Report all lines from the entries below in which "first" appears.

◇ ◇ ◇

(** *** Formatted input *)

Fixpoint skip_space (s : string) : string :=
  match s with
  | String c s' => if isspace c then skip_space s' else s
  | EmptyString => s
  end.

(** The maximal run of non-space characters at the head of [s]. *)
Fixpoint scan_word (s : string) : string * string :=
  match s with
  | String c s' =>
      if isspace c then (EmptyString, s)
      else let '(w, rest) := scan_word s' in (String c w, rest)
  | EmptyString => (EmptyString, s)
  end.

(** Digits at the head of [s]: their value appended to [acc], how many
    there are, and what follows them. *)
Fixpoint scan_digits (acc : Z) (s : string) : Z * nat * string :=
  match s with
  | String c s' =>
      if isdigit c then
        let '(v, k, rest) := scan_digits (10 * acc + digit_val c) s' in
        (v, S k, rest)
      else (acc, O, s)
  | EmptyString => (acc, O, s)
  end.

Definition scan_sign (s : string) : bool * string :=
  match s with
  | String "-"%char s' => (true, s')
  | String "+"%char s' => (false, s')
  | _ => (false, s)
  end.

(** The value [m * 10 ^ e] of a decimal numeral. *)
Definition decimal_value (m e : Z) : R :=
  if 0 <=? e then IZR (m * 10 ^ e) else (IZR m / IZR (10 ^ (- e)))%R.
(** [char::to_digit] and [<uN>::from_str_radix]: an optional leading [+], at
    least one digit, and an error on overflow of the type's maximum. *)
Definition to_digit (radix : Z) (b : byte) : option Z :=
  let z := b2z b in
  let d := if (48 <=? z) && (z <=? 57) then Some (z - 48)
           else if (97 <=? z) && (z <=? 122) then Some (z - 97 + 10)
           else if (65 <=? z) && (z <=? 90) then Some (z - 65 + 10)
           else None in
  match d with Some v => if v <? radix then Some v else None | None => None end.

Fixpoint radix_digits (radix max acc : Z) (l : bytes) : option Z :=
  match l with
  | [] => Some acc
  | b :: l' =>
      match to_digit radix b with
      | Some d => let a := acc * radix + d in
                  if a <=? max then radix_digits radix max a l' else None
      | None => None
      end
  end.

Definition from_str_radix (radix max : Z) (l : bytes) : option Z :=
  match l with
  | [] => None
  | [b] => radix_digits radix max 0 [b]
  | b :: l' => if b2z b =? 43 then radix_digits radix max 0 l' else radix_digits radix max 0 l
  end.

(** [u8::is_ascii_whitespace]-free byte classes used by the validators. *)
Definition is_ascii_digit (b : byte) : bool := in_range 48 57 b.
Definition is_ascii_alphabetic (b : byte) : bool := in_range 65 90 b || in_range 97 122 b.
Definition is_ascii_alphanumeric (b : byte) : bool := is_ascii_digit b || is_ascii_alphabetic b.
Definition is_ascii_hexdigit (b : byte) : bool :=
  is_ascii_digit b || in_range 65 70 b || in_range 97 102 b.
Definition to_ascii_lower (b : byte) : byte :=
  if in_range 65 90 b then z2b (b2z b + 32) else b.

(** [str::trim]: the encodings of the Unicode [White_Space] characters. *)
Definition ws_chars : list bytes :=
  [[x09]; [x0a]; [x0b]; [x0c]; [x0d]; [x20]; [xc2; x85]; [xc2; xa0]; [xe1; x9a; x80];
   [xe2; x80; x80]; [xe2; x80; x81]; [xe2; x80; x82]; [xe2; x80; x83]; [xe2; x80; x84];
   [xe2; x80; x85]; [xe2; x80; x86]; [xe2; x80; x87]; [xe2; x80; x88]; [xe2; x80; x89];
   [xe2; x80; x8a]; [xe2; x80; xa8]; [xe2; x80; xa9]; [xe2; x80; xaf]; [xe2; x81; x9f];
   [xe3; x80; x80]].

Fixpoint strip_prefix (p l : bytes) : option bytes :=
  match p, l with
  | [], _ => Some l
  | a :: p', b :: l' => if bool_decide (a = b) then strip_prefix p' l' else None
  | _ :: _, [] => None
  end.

◇ ◇ ◇

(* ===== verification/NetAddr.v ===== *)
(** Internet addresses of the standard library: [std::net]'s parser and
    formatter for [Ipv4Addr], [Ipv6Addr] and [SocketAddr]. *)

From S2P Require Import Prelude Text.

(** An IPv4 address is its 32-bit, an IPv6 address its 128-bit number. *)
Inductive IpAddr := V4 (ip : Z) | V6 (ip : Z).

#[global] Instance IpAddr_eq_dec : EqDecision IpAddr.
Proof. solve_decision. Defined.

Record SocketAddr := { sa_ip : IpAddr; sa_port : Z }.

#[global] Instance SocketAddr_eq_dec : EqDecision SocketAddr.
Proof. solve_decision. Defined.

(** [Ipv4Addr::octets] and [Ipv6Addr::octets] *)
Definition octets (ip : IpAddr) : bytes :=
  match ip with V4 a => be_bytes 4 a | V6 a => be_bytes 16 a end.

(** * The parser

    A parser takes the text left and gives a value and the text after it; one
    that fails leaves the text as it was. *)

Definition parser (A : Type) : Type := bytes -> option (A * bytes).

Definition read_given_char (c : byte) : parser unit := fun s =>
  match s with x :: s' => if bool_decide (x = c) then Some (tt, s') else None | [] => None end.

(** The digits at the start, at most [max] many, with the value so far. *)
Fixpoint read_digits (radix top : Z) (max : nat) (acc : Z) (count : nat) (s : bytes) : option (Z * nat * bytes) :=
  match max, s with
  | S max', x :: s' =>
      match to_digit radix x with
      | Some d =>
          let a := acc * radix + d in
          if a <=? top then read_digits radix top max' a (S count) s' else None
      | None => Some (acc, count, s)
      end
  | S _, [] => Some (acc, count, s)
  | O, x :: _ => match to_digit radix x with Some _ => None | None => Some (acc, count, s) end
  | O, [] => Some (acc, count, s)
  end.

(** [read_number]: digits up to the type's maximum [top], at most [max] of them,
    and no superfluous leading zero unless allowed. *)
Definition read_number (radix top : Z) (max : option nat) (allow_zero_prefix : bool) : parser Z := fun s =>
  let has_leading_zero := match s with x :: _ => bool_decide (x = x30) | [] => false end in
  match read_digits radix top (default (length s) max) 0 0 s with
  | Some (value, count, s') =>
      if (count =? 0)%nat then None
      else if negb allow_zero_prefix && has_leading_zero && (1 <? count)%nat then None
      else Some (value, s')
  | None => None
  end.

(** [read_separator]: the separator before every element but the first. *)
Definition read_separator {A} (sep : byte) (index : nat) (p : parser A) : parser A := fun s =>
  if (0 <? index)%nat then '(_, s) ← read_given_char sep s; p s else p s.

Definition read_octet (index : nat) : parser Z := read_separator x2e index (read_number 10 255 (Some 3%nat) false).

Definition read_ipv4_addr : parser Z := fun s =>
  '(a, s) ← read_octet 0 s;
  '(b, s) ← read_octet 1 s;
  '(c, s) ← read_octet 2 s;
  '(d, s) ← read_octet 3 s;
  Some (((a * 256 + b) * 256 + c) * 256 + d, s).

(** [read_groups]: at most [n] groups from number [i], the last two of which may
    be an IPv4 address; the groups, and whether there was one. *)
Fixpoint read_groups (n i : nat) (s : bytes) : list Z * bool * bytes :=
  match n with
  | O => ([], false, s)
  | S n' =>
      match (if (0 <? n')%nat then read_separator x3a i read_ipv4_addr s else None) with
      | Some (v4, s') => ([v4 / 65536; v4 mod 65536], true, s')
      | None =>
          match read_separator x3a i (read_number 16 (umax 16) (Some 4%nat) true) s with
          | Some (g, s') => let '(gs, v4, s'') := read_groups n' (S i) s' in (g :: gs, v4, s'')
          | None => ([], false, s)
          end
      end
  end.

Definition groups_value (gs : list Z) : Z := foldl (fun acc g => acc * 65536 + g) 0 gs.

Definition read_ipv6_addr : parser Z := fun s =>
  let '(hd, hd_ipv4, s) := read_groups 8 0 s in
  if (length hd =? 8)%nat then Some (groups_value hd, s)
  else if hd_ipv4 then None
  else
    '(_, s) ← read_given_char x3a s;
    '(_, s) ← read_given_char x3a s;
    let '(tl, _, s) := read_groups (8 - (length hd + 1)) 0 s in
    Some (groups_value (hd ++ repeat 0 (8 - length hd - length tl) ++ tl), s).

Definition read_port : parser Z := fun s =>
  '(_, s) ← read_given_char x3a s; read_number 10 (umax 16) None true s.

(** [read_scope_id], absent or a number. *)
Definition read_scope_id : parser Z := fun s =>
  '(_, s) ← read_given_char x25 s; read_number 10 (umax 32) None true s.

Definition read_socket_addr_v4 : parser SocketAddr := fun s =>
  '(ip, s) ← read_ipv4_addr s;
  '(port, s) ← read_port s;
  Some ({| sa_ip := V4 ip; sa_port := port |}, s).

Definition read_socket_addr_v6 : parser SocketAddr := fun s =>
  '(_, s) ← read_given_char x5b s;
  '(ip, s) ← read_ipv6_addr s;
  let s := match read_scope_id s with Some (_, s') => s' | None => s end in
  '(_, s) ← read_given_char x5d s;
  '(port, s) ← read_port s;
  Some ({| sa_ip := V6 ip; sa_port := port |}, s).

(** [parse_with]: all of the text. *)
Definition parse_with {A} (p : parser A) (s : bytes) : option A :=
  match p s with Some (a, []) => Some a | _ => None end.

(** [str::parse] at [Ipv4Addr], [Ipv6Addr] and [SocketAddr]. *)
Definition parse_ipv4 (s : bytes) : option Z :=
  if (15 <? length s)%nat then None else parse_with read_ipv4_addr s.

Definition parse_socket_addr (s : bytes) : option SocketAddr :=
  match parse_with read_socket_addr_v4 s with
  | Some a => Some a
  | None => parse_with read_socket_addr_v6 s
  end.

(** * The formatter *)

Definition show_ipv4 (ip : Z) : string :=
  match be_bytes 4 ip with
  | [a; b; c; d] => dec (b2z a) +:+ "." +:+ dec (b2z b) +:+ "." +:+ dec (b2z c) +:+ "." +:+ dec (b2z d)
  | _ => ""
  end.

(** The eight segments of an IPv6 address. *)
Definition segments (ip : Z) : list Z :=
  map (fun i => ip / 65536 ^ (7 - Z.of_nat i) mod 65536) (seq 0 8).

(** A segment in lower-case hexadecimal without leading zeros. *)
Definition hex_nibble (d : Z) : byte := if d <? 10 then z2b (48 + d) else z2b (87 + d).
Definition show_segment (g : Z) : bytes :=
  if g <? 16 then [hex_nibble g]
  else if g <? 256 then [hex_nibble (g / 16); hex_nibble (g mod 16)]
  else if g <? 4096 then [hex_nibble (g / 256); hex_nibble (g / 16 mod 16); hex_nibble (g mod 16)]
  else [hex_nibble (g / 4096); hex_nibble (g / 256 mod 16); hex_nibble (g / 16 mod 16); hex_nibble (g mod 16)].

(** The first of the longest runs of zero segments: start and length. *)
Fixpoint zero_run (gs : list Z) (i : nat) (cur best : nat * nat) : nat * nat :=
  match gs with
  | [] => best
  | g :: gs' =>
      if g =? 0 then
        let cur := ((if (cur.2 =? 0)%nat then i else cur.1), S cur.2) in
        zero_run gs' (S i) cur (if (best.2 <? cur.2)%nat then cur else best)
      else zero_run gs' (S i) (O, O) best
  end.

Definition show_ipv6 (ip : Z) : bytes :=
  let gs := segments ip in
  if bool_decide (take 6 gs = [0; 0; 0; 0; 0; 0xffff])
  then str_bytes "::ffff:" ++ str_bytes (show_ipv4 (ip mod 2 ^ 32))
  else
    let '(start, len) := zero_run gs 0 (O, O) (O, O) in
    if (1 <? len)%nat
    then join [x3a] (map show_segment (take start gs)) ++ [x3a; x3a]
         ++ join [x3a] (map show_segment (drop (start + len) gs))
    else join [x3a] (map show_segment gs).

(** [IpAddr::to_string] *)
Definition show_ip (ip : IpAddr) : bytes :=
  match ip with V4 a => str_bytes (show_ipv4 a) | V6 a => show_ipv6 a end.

◇ ◇ ◇

=== Response below ===
(** [read_separator]: the separator before every element but the first. *)
(** The first of the longest runs of zero segments: start and length. *)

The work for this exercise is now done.